Directions for this task ::
Your answer should be every line with the word "name", copied from the data below.

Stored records
*** Block opens ***
Lemma step_writer s p now : writes p = 1 -> writer_ok s p -> writer_ok (pc_step s p now).1 (pc_step s p now).2.
Proof.
  intros Hw. destruct p as [| | | | | | | | | | | |name|a|a|a|a|a p| |l err|err|o|]; try done; [| | | |apply RecOpen_ok|..];
    intros (Hv & Hcr & Hk); cbn [pc_step].
  - destruct (sh_connections s !! name) as [a|] eqn:E; (split; [done|split]); try done; try (by exists name);
      intros q Hq; left; by apply (kept_none s _ Hk).
  - destruct (conn_of s a) as [p|] eqn:E; (split; [done|split]); try done; intros q Hq; left; by apply (kept_none s _ Hk).
  - destruct (conn_of s a) as [p|] eqn:E; [|split; [done|split; [done|]]; intros q Hq; left; by apply (kept_none s _ Hk)].
    unfold exchange, discard, tell, ask, lift. cbn [fst snd].
    split; [done|]. split.
    + split; [done|]. intros q Hq. change (conn_of s a = Some q) in Hq. intros [Hn _]%open_now_close. congruence.
    + intros q Hq. left. by eapply (step_closes s _ (RecClose a) p).
  - destruct Hcr as [Hr Hc]. destruct (registered_driver s a Hv Hr) as [d Hd]. rewrite Hd. cbn [fst snd].
    split; [by apply valid_set|]. split.
    + split; [done|]. rewrite conn_of_set, decide_True by (done || by rewrite Hd). apply conn_with_pool.
    + intros q Hq. left. apply store_keeps; try done. by eapply (kept_none s (RecNil a)).
  - destruct Hcr as [Hr Hc]. destruct (registered_driver s a Hv Hr) as [d Hd]. rewrite Hd. cbn [fst snd].
    split; [by apply valid_set|]. split; [done|]. intros q Hq. left. destruct (Hk q Hq) as [Hh|[b [= _ ->]]].
    + apply store_keeps; try done. intros p' Hp'. congruence.
    + exists a. split; [done|]. rewrite conn_of_set, decide_True by (done || by rewrite Hd). apply conn_with_pool.
  - destruct l as [|[name a] l].
    { split; [done|split]; [|intros q Hq; left; by apply (kept_none s _ Hk)]. intros p (a & [n Hn] & Ha).
      destruct (Hcr n a p Hn) as [Hin|Hc]; [by apply not_elem_of_nil in Hin|by apply Hc]. }
    destruct (conn_of s a) as [p|] eqn:E; [|split; [done|split; [done|]]; intros q Hq; left; by apply (kept_none s _ Hk)].
    unfold exchange, ask, lift. destruct (pool_Close p (ds_world (sh_db s))) as [e w]. cbn [fst snd].
    split; [done|]. split.
    + intros n b q Hn. destruct (Hcr n b q Hn) as [Hin|Hc].
      * apply elem_of_cons in Hin as [[= -> ->]|?]; [|by left]. right. intros Hq. change (conn_of s a = Some q) in Hq.
        intros [? _]%open_now_close. congruence.
      * right. intros Hq [_ Ho]%open_now_close. by apply Hc.
    + intros q Hq. left. by eapply (step_closes s _ (Closing ((name, a) :: l) err) p).
  - split; [intros n a Hn; cbn in Hn; by rewrite lookup_empty in Hn|]. split; [done|]. intros q Hq. exfalso.
    destruct (Hk q Hq) as [Hh|[a Ha]]; [|done]. by apply (Hcr q).
  - split; [done|]. split; [done|]. intros q Hq. left. by apply (kept_none s _ Hk).
Qed.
*** Block closes ***
Solution for this task ::
  intros Hw. destruct p as [| | | | | | | | | | | |name|a|a|a|a|a p| |l err|err|o|]; try done; [| | | |apply RecOpen_ok|..];
  - destruct (sh_connections s !! name) as [a|] eqn:E; (split; [done|split]); try done; try (by exists name);
  - destruct l as [|[name a] l].
    + intros q Hq. left. by eapply (step_closes s _ (Closing ((name, a) :: l) err) p).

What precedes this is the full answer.